1328 – Scotland wins its independence from England.

1526 – France’s King Francis I is released from Spanish captivity.

1649 – England’s Parliament abolishes House of Lords.

1813 – Prussia’s Frederick William III declares war on France.

1848 – Revolution under Daniele Manin begins in Venice, Italy.

1860 – Second Maori War breaks out in New Zealand.

1861 – The Kingdom of Italy is proclaimed by a parliament assembled in Turin, but Venice and Rome remain outside the power of King Victor Emmanuel.

1888 – Britain establishes protectorate over Sarawak on Borneo.

1921 – Poland’s Constitution is established.

1942 – Gen. Douglas MacArthur arrives in Australia to become supreme commander of Allied forces in the southwest Pacific theater during World War II.

1948 – Britain, France, Belgium, the Netherlands and Luxembourg sign Brussels Treaty for 50-year alliance against armed attack in Europe, and economic, social and military cooperation.

1962 – Soviet Union accuses United States of fighting “undeclared war” in Vietnam and demands removal of American military forces there.

1969 – Golda Meir becomes prime minister of Israel.

1977 – Angolan troops invading Zaire (now the Democratic Republic of Congo) take important copper mining center of Kolwezi.

1990 – Lithuania rejects a Soviet deadline to renounce its independence and calls on the Western powers to support it.

1991 – Majority of Soviet voters favor preserving the union, according to referendum.

1992 – White voters in referendum overwhelmingly support reforms toward ending apartheid in South Africa.

1993 – Hundreds of police in Assiut, Egypt, storm two buildings where bomb-throwing extremists are holed up. At least 11 people are killed.

1994 – Serbs and Muslims sign an agreement to ease the stranglehold on Bosnian capital of Sarajevo.

1997 – The Italian coast guard rescues 900 Albanians from a sinking gunboat off Brindisi, Italy.

1998 – Catholics hold the first St. Patrick’s Day in the religiously-divided city of Belfast.

2000 – Some 500 members of a doomsday cult die in a church fire in a remote part of southwestern Uganda. After the inferno, mass graves containing 400 more corpses are discovered around cult leaders’ homes.

2001 – Explosions at four workers’ dormitories kill 108 in Shijiazhuang, China. The bomber plus three others charged with supplying explosives and detonators are sentenced to death.

2004 – A car bomb shatters a five-story hotel housing foreigners in central Baghdad, killing 27 people just days before the anniversary of the start of the Iraq war.

2009 – Pope Benedict XVI says condoms are not the answer to the AIDS epidemic in Africa and can make the problem worse, setting off criticism as he begins a week-long trip to the continent where some 22 million people are living with HIV.

2010 – A Pakistani court charges five young Americans with planning terrorist attacks in the South Asian country and conspiring to wage war against nations allied with Pakistan.
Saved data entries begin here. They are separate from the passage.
(** * fprettify: scope/indent tracker, continuation aligner, token formatter
      and reformat pipeline of [fprettify/__init__.py], embedded in Rocq.

    Python text is modelled as [list ascii] (ASCII text; bytes above 127 are
    neither word nor space characters), Python integers as [Z], positions
    inside a line as [nat].  Python lists keep their order: the top of a
    stack is the last element. *)

From Stdlib Require Import Ascii String ZArith Bool Lia Arith List Sorted.
Import ListNotations.

Local Open Scope Z_scope.

(* ================================================================= *)
(** ** Python strings *)

Definition str := list ascii.

Definition s_ (x : string) : str := list_ascii_of_string x.

Definition ch_eqb (a b : ascii) : bool := Ascii.eqb a b.

Fixpoint str_eqb (a b : str) : bool :=
  match a, b with
  | [], [] => true
  | x :: a', y :: b' => ch_eqb x y && str_eqb a' b'
  | _, _ => false
  end.

Definition len (s : str) : Z := Z.of_nat (length s).

Definition code (c : ascii) : nat := nat_of_ascii c.

Definition in_range (lo hi : nat) (c : ascii) : bool :=
  (Nat.leb lo (code c) && Nat.leb (code c) hi)%bool.

(** [str.isspace] on ASCII: TAB..CR, FS..US and the blank. *)
Definition is_space (c : ascii) : bool :=
  (in_range 9 13 c || in_range 28 32 c)%bool.

Definition is_digit (c : ascii) : bool := in_range 48 57 c.

Definition is_upper (c : ascii) : bool := in_range 65 90 c.

Definition is_lower (c : ascii) : bool := in_range 97 122 c.

(** [\w] on ASCII. *)
Definition is_word (c : ascii) : bool :=
  (is_digit c || is_upper c || is_lower c || ch_eqb c "_")%bool.
(** C8, as amended.  Every call of [log_message] prints one line,
    [marker client-host - message].  A GET request with an HTTP/1.x
    request line that is answered with the file prints exactly one line,
    with the quoted request line, the status 200 and [-]; one that is
    answered 404 prints two, the first for [log_error] and the second
    for [log_request]. *)
Theorem log_lines_of_a_request (W : World) (req : request) (p v : string)
  (hs : list (string * string)) (h : handler) :
  console_works W ->
  http1_request req "GET" p v hs ->
  let name := translate_path W (directory h) (effective_path p) in
  let host := fst (client_address h) in
  let line := rstrip is_crlf (raw_requestline req) in
  let r := WasmHandler.handle_one_request W req h in
  let sent_line :=
    marker ++ " " ++ host ++ " - " ++ dquote ++ line ++ dquote ++ " 200 -" in
  let error_line := marker ++ " " ++ host ++ " - code 404, message File not found" in
  let missing_line :=
    marker ++ " " ++ host ++ " - " ++ dquote ++ line ++ dquote ++ " 404 -" in
  (forall format args message h0,
      pyformat format args = Some message ->
      WasmHandler.log_message W format args h0 =
      Ret tt
        (set_stdout
           (stdout h0 ++ [marker ++ " " ++ fst (client_address h0) ++ " - " ++ message])
           h0))
  /\ (forall data mtime,
         fs W name = File data mtime true ->
         endswith name "/" = false ->
         not_modified W hs mtime = false ->
         stdout (state_of r) = (stdout h ++ [sent_line])%list)
  /\ (fs W name = NoEntry ->
      stdout (state_of r) = (stdout h ++ [error_line; missing_line])%list).
Proof.
  intros Hcon Hreq name host line r sent_line error_line missing_line.
  assert (Hr : r = do_GET W (WasmHandler.self W) (parsed req "GET" p v hs h)).
  { subst r. unfold WasmHandler.handle_one_request.
    now rewrite (handle_one_request_ok W _ _ req "GET" p v hs h Hreq). }
  destruct Hreq as (_ & _ & _ & Hv & _).
  split; [|split].
  - intros format args message h0 Hf.
    apply log_message_spec; [exact Hf | apply Hcon].
  - intros data mtime Hfs Hslash Hims. rewrite Hr.
    erewrite do_GET_200 with (name := name) (p := effective_path p); eauto.
  - intros Hfs. rewrite Hr.
    rewrite (do_GET_missing W name (effective_path p)) by (auto; reflexivity).
    rewrite (send_error_spec W 404 (Some "File not found") None _ (effective_path p))
      by (auto; reflexivity).
    reflexivity.
Qed.

(** *** The properties on the example worlds *)

Lemma console_utf8_works (mime : string -> string) (port_free : bool) :
  console_works (example_world mime console_utf8 port_free).
Proof. intros n text. reflexivity. Qed.

Lemma get_is_http1 (cmd p : string) :
  split_ws (rstrip is_crlf (cmd ++ " " ++ p ++ " HTTP/1.1" ++ CRLF)) = [cmd; p; "HTTP/1.1"] ->
  (Z.of_nat (String.length (cmd ++ " " ++ p ++ " HTTP/1.1" ++ CRLF)) <= 65536)%Z ->
  http1_request (get (cmd ++ " " ++ p ++ " HTTP/1.1")) cmd p "HTTP/1.1" [].
Proof.
  intros Hwords Hlen. unfold http1_request, get. cbn [raw_requestline raw_headers].
  rewrite !append_assoc. cbn [append] in *.
  repeat split; try assumption.
  - exists "1.1", (1, 1)%Z. split; reflexivity.
  - discriminate.
Qed.

(** C1: the theorem at [/m.wasm] with tables that do not know [.wasm]. *)
Lemma wasm_type_follows_inferred_type_witness :
  content_types (response_headers (answer world_old "GET /m.wasm HTTP/1.1"))
  = ["application/octet-stream"; "application/wasm"].
Proof.
  apply (wasm_type_follows_inferred_type world_old (get "GET /m.wasm HTTP/1.1")
           "/m.wasm" "HTTP/1.1" "not a module" [] 0%Z fresh).
  - apply console_utf8_works.
  - apply (get_is_http1 "GET" "/m.wasm"); [reflexivity | vm_compute; discriminate].
  - reflexivity.
  - reflexivity.
  - reflexivity.
  - reflexivity.
  - reflexivity.
  - reflexivity.
Defined.

(** C1: the claim as stated. *)
Lemma wasm_type_is_not_the_only_content_type :
  ~ content_type_is "application/wasm" (answer world_old "GET /m.wasm HTTP/1.1").
Proof.
  intros [_ H]. vm_compute in H. inversion H. discriminate.
Qed.

(** C2: the second part of the theorem at a missing file. *)
Lemma cors_on_every_header_block_witness :
  status (answer world311 "GET /nope HTTP/1.1") = Some 404
  /\ carries cors_header (answer world311 "GET /nope HTTP/1.1").
Proof.
  apply (proj2 cors_on_every_header_block world311 (get "GET /nope HTTP/1.1")
           "/nope" "HTTP/1.1" [] fresh).
  - apply console_utf8_works.
  - apply (get_is_http1 "GET" "/nope"); [reflexivity | vm_compute; discriminate].
  - reflexivity.
  - reflexivity.
  - reflexivity.
Defined.

(** C2: a request line without a version is answered without headers. *)
Lemma no_cors_header_for_http09 :
  answer world311 "GET /index.html" = [Body "<h1>hello</h1>"]
  /\ ~ carries cors_header (answer world311 "GET /index.html").
Proof.
  split; [reflexivity|].
  intros (ls & Hin & _). vm_compute in Hin.
  destruct Hin as [Hin | []]. discriminate.
Qed.

(** C3: the theorem with the library's lines in the buffer. *)
Lemma added_type_follows_library_headers_witness :
  exists h',
    WasmHandler.end_headers before_end_headers = Ret tt h'
    /\ wfile h' =
       [HeaderBlock
          (file_head world_old "/srv/www/m.wasm" "not a module" 0
           ++ [wasm_header; cors_header; BlankLine])]
    /\ content_types
         (file_head world_old "/srv/www/m.wasm" "not a module" 0
          ++ [wasm_header; cors_header; BlankLine])
       = ["application/octet-stream"; "application/wasm"].
Proof.
  apply (added_type_follows_library_headers before_end_headers "/m.wasm").
  - reflexivity.
  - reflexivity.
  - discriminate.
Defined.

(** C3: the library's header is in the block before the added one. *)
Lemma added_type_is_not_sent_first :
  let sent := response_headers (answer world_old "GET /m.wasm HTTP/1.1") in
  let inferred := Header "Content-type" "application/octet-stream" in
  sent_before inferred wasm_header sent /\ ~ sent_before wasm_header inferred sent.
Proof.
  split.
  - exists 3, 6. repeat split. lia.
  - intros (i & j & Hi & Hj & Hlt).
    vm_compute in Hi, Hj. injection Hi as <-. injection Hj as <-. lia.
Qed.


(** C5: the theorem with the port taken. *)
Lemma bind_failure_is_fatal_witness :
  let W := example_world mime_with_wasm console_utf8 false in
  bind_ok W PORT = false
  /\ snd (main W "/srv/www" (one_request "GET / HTTP/1.1")) = Exited 1.
Proof.
  intros W. split; [reflexivity|].
  apply (bind_failure_is_fatal W "/srv/www" (one_request "GET / HTTP/1.1")).
  reflexivity.
Defined.


(** C7: the theorem on a run with one request, at a terminal. *)
Lemma interrupt_ends_cleanly_witness :
  snd (main world311 "/srv/www" (one_request "GET / HTTP/1.1")) = Exited 0.
Proof.
  pose proof (interrupt_ends_cleanly world311 "/srv/www"
                (one_request "GET / HTTP/1.1") eq_refl eq_refl eq_refl
                (fun n => eq_refl) eq_refl) as (_ & _ & Hexit).
  exact Hexit.
Defined.

(** C7: the port is bound and the console cannot encode the banner; and
    the port is bound, every text is taken and the run is ended by an
    interrupt, but standard output is a pipe that the reader has
    closed. *)
Lemma nonzero_exit_without_bind_failure :
  let W := example_world mime_with_wasm console_ascii true in
  let outcome := main W "/srv/www" (one_request "GET / HTTP/1.1") in
  let piped := main world_pipe "/srv/www" (one_request "GET / HTTP/1.1") in
  bind_ok W PORT = true
  /\ In SysListen (proc_calls (fst outcome))
  /\ snd outcome = Exited 1
  /\ bind_ok world_pipe PORT = true
  /\ console_works world_pipe
  /\ ending (one_request "GET / HTTP/1.1") = KeyboardInterrupt
  /\ snd piped = Exited 120.
Proof. repeat split. vm_compute. tauto. Qed.

(** C8: the theorem at an existing and at a missing file. *)
Lemma log_lines_of_a_request_witness :
  let req := get "GET /index.html HTTP/1.1" in
  let logged :=
    marker ++ " " ++ fst (client_address fresh) ++ " - "
    ++ dquote ++ rstrip is_crlf (raw_requestline req) ++ dquote ++ " 200 -" in
  stdout (state_of (WasmHandler.handle_one_request world311 req fresh))
  = (stdout fresh ++ [logged])%list.
Proof.
  intros req logged.
  assert (Hreq : http1_request req "GET" "/index.html" "HTTP/1.1" []).
  { apply (get_is_http1 "GET" "/index.html"); [reflexivity | vm_compute; discriminate]. }
  pose proof (log_lines_of_a_request world311 req "/index.html" "HTTP/1.1" [] fresh
                (console_utf8_works _ _) Hreq) as H.
  destruct H as (_ & H & _).
  apply (H "<h1>hello</h1>" 0%Z); reflexivity.
Defined.

(** C8: two lines are printed for a request that is answered 404. *)
Lemma two_log_lines_for_an_error :
  length (stdout (state_of (WasmHandler.handle_one_request world311
                              (get "GET /nope HTTP/1.1") fresh))) = 2.
Proof. vm_compute. reflexivity. Qed.

(** C9: the theorem at a missing [.wasm] file. *)
Lemma wasm_type_decided_by_raw_path_witness :
  let out := answer world311 "GET /nope.wasm HTTP/1.1" in
  status out = Some 404
  /\ response_headers out =
     (error_head world311 404 "File not found" (not_found_body world311)
      ++ [wasm_header; cors_header; BlankLine])%list.
Proof.
  assert (Hreq : http1_request (get "GET /nope.wasm HTTP/1.1")
                   "GET" "/nope.wasm" "HTTP/1.1" []).
  { apply (get_is_http1 "GET" "/nope.wasm"); [reflexivity | vm_compute; discriminate]. }
  pose proof (proj2 wasm_type_decided_by_raw_path world311 (get "GET /nope.wasm HTTP/1.1")
                "/nope.wasm" "HTTP/1.1" [] fresh (console_utf8_works _ _) Hreq) as H.
  apply H; reflexivity.
Defined.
They plead not guilty.

2011 — The U.N. Security Council approves a resolution to impose a no-fly zone over Libya and authorize “all necessary measures” to protect civilians from attacks by Moammar Gadhafi’s forces.
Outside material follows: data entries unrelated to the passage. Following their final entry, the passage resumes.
(** [object[key] = x]: an own property keeps its place when it is
    overwritten, a new one comes last.  (JavaScript enumerates keys that
    are array indices before the others; component names are not told
    apart here, and no statement depends on the order of enumeration
    beyond its being the order of [entries].) *)
Fixpoint assign_key {A : Type} (key : string) (x : A) (o : list (string * A))
  : list (string * A) :=
  match o with
  | [] => [(key, x)]
  | (k, y) :: r =>
      if String.eqb k key then (k, x) :: r else (k, y) :: assign_key key x r
  end.


(** ** The event emitter

    [engine.event] is Node's [EventEmitter].  The state keeps its three
    listener arrays: the root handlers of the contexts under 'event' and
    'api-call', the one-time listeners of the pending calls under
    'api-result'.  [emit] calls the listeners of a copy of the array, in
    the order they were added. *)

Definition emitter_addListener (l : list nat) (x : nat) : list nat := l ++ [x].

(** [removeListener] removes the most recently added instance of the
    listener, and nothing when there is none. *)
Fixpoint emitter_removeListener (x : nat) (l : list nat) : list nat :=
  match l with
  | [] => []
  | y :: r =>
      if Nat.eqb x y && negb (existsb (Nat.eqb x) r) then r
      else y :: emitter_removeListener x r
  end.

(** ** ComponentContext *)

Definition get_context (s : State) (c : CtxRef) : option Context :=
  nth_error (contexts s) c.

Definition put_context (c : CtxRef) (x : Context) (s : State) : State :=
  set_contexts (assign c x (contexts s)) s.

Definition observe (o : Obs) (s : State) : State :=
  set_log (log s ++ [o]) s.

(** [this.rootEventHandler] of context [c]. *)
Definition rootEventHandler (c : CtxRef) (frame : EventFrame) (s : State) : State :=
  match get_context s c with
  | None => s
  | Some this =>
      let listeners :=
        filter (fun item =>
                  String.eqb (eh_component item) (ef_component frame)
                  && String.eqb (eh_event item) (ef_event frame))
               (eventHandlers this) in
      fold_left (fun s listener =>
                   observe (ListenerInvoked (eh_listener listener) (ef_value frame)) s)
                listeners s
  end.

(** [this.rootApiHandler] of context [c].  The handler's promise, with
    its [then] and [catch] reactions, becomes a job. *)
Definition rootApiHandler (c : CtxRef) (frame : ApiCallFrame) (s : State) : State :=
  match get_context s c with
  | None => s
  | Some this =>
      if negb (String.eqb (cf_component frame) (ctx_name this)) then s
      else
        match find (fun item => String.eqb (endpoint item) (cf_endpoint frame))
                   (apis this) with
        | None => s
        | Some api =>
            let promise := handler api {| params := cf_params frame |} in
            set_jobs (jobs s ++ [{| job_kind := HandlerJob c (cf_id frame);
                                    job_outcome := promise;
                                    job_invoked := now s;
                                    job_done := false |}])
                     (observe (HandlerInvoked c (cf_endpoint frame) (cf_params frame)) s)
        end
  end.

(** [engine.event.emit('event', frame)] *)
Definition emit_event (frame : EventFrame) (s : State) : State :=
  fold_left (fun s c => rootEventHandler c frame s) (on_event s) s.

(** [engine.event.emit('api-call', frame)] *)
Definition emit_api_call (frame : ApiCallFrame) (s : State) : State :=
  fold_left (fun s c => rootApiHandler c frame s) (on_api_call s) s.

Definition getListenerIndex (this : Context) (component event : string)
           (listener : ListenerRef) : Z :=
  findIndex (fun item =>
               String.eqb (eh_component item) component
               && String.eqb (eh_event item) event
               && Nat.eqb (eh_listener item) listener)
            (eventHandlers this).

Definition addListener (c : CtxRef) (component event : string)
           (listener : ListenerRef) (s : State) : State :=
  match get_context s c with
  | None => s
  | Some this =>
      if negb (getListenerIndex this component event listener =? -1)%Z then s
      else
        put_context c
          {| ctx_name := ctx_name this;
             eventHandlers := eventHandlers this
                              ++ [{| eh_component := component;
                                     eh_event := event;
                                     eh_listener := listener |}];
             apis := apis this |} s
  end.

Definition removeListener (c : CtxRef) (component event : string)
           (listener : ListenerRef) (s : State) : State :=
  match get_context s c with
  | None => s
  | Some this =>
      let index := getListenerIndex this component event listener in
      if (index =? -1)%Z then s
      else
        put_context c
          {| ctx_name := ctx_name this;
             eventHandlers := splice1 index (eventHandlers this);
             apis := apis this |} s
  end.

Definition send (c : CtxRef) (event : string) (v : value) (s : State) : State :=
  match get_context s c with
  | None => s
  | Some this =>
      let frame := {| ef_component := ctx_name this;
                      ef_event := event;
                      ef_value := v |} in
      emit_event frame s
  end.

Definition addEndpoint (c : CtxRef) (info : EndpointInfo) (h : Handler)
           (s : State) : Result State :=
  match get_context s c with
  | None => Ok s
  | Some this =>
      let index :=
        findIndex (fun item => String.eqb (endpoint item) (info_name info))
                  (apis this) in
      if negb (index =? -1)%Z then
        Throw (VError "endpoint name is already used.")
      else
        Ok (put_context c
              {| ctx_name := ctx_name this;
                 eventHandlers := eventHandlers this;
                 apis := apis this ++ [{| endpoint := info_name info;
                                          handler := h |}] |} s)
  end.
(** [get_order] over ascending ids: the ids not yet cached are queried
    one after the other, the cached ones are skipped. *)
Lemma mapM_get_order ids :
  StronglySorted Z.lt ids ->
  forall s,
    let q := filter (fun i => i ∉ _none_orders s) ids in
    exists rs s',
      mapM (get_order chain) ids s = (Ok rs, s') /\
      address s' = address s /\
      _none_orders s ⊆ _none_orders s' /\
      calls s' = calls s ++ (call_offers <$> q) /\
      omap id rs = queried chain (address s) (length (calls s)) q.
Proof.
  induction 1 as [| i r Hr IH Hi]; intros s q.
  - exists [], s. subst q. cbn. rewrite app_nil_r. auto.
  - subst q. cbn [mapM]. unfold bind at 1.
    destruct (decide (i ∈ _none_orders s)) as [Hin | Hin].
    + rewrite (get_order_cached _ _ Hin).
      destruct (IH s) as (rs & s' & E & Ha & Hc & Hl & Ho).
      unfold bind. rewrite E. exists (None :: rs), s'.
      rewrite filter_cons_False by tauto. cbn. auto.
    + rewrite (get_order_fresh _ _ Hin). cbn zeta.
      set (a := offers (chain (length (calls s))) i).
      set (s1 := mkSimpleMarket _ _ _).
      destruct (IH s1) as (rs & s' & E & Ha & Hc & Hl & Ho).
      unfold bind. rewrite E.
      exists (present_order (address s) i a :: rs), s'.
      assert (Hq : filter (fun j => j ∉ _none_orders s1) r =
                   filter (fun j => j ∉ _none_orders s) r).
      { apply filter_Forall_iff. rewrite Forall_forall in Hi |- *.
        intros j Hj. specialize (Hi j Hj). subst s1. simpl.
        destruct (active a); [tauto |].
        rewrite elem_of_union, elem_of_singleton.
        split; [tauto | intros H [-> | H']; [lia | tauto]]. }
      rewrite Hq in Hl, Ho.
      rewrite filter_cons_True by exact Hin.
      split; [reflexivity |]. split; [exact Ha |].
      split; [subst s1; simpl in Hc; destruct (active a); set_solver |].
      split.
      * rewrite Hl. subst s1. simpl. rewrite <- app_assoc. reflexivity.
      * rewrite queried_cons. fold a.
        subst s1. simpl in Ho. rewrite length_app in Ho. simpl in Ho.
        rewrite Nat.add_1_r in Ho.
        cbn [omap list_omap]. simpl.
        destruct (present_order (address s) i a); simpl; now rewrite Ho.
Qed.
2012 — Two suicide bombers detonate cars packed with explosives in near-simultaneous attacks on heavily guarded intelligence and security buildings in the Syrian capital, Damascus, killing at least 27 people.

2014 — Russian President Vladimir Putin, ignoring tough sanctions, recognizes Crimean Peninsula as an “independent and sovereign country.”
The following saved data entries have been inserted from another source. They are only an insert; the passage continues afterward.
Lemma mde_round_trip_within_rounding_witness :
  exists (n n1 n2 n1' n2' : Z) (mde' : R),
    calculate_sample_size softsign_ppf 0.1 0.75 50 0.5 = Returns (n, n1, n2) /\
    calculate_mde softsign_ppf n 50 0.75 0.5 = Returns (Fin mde', n1', n2') /\
    Rabs (IZR n1' - 200) < 2 /\ Rabs (IZR n2' - 200) < 2 /\
    0.1 * 50 / (50 + 2) <= mde' <= 0.1 * 50 / (50 - 2).
Proof.
  assert (Hz : softsign_ppf (1 - 0.5 / 2) = 1)
    by (replace (1 - 0.5 / 2) with 0.75 by lra; exact softsign_ppf_075).
  assert (Hraw : spec_nTotal_raw (softsign_ppf (1 - 0.5 / 2)) (softsign_ppf 0.75)
                   (50 / 100) 0.1 = 400)
    by (unfold spec_nTotal_raw; rewrite Hz, softsign_ppf_075; lra).
  destruct (mde_round_trip_within_rounding softsign_cdf softsign_ppf 0.1 0.75 50 0.5 50
              softsign_standard_normal ltac:(lra) ltac:(lra) ltac:(lra) ltac:(lra)
              ltac:(lra) ltac:(rewrite Hraw; lra) ltac:(rewrite Hraw; lra))
    as (n & n1 & n2 & n1' & n2' & mde' & H1 & H2 & H3 & H4 & H5).
  exists n, n1, n2, n1', n2', mde'.
  rewrite Hraw in H3, H4.
  replace (400 * (50 / 100)) with 200 in H3 by lra.
  replace (400 * (1 - 50 / 100)) with 200 in H4 by lra.
  repeat split; tauto.
Defined.
(** * Personal Task Reminder System: the task store, the deadline selector,
      the extraction step of the scheduler and the countdown notifier.

    A shallow embedding of [reminder_full.c].  The global array
    [tasks[MAX_TASKS]] is a list of [MAX_TASKS] records updated by index;
    [task_count] and [next_id] are C [int]s, modelled as integers, with the
    increment of [next_id] wrapping at 32 bits (the indices and counters of
    the loops stay below [MAX_TASKS] and need no wrap-around); [time_t]
    values are integers and are only compared.  Every array access is bounds
    checked in the model: an access outside the array makes the operation
    return [None], so that "the operation returns [Some]" says that the C
    code stays inside the array.  The body of each critical section (the
    code between [pthread_mutex_lock] and [pthread_mutex_unlock]) is one
    function from stores to stores, the clock value read by [time(NULL)] is
    an argument, and what a function prints is its result.  The task file
    and the input of the prompts are the sequences of their characters, read
    and written by models of [fgets], [sscanf] and [fprintf] for the formats
    the program uses.  The menu loop, the reading of the priority and of the
    deadline in [add_task], [format_time], the alarm signal and the waiting
    of the scheduler are not part of the embedding. *)

From Stdlib Require Import ZArith Lia List Sorting.Sorted Permutation Ascii.
From stdpp Require Import base option list strings.

Local Open Scope Z_scope.

(** ** Data *)

Definition MAX_TASKS : Z := 256.

Definition INT_MIN : Z := - 2 ^ 31.
Definition INT_MAX : Z := 2 ^ 31 - 1.

(** Two's complement wrap-around of a C [int]. *)
Definition wrap_int (z : Z) : Z := (z + 2 ^ 31) mod 2 ^ 32 - 2 ^ 31.

(** [task_t]: the character arrays hold NUL terminated strings. *)
Record task_t : Type := mk_task {
  id : Z;
  title : string;
  category : string;
  priority : Z;
  deadline : Z
}.

(** [due_copy_t]: the copies handed to a reminder thread. *)
Record due_copy_t : Type := mk_due {
  items : list task_t;
  count : Z
}.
2015 — Israeli Prime Minister Benjamin Netanyahu’s ruling Likud Party wins the country’s election after a tight race that had put his lengthy rule in jeopardy.

Today’s Birthdays:

Madame Roland, French author-revolutionary politician (1754-1793); Edmund Kean, British actor (1787-1833); Kate Greenaway, English illustrator (1846-1901); Rudolf Nureyev, Russian dancer (1938-1993); Bakili Muluzi, former president of Malawi (1943–); Kurt Russell, U.S. actor (1951–); Gary Sinise, U.S. actor (1955–); Billy Corgan, U.S. musician (1967–).

Thought For Today:

It is my rule never to lose me temper till it would be detrimental to keep it — Sean O’Casey, Irish playwright (1880-1964).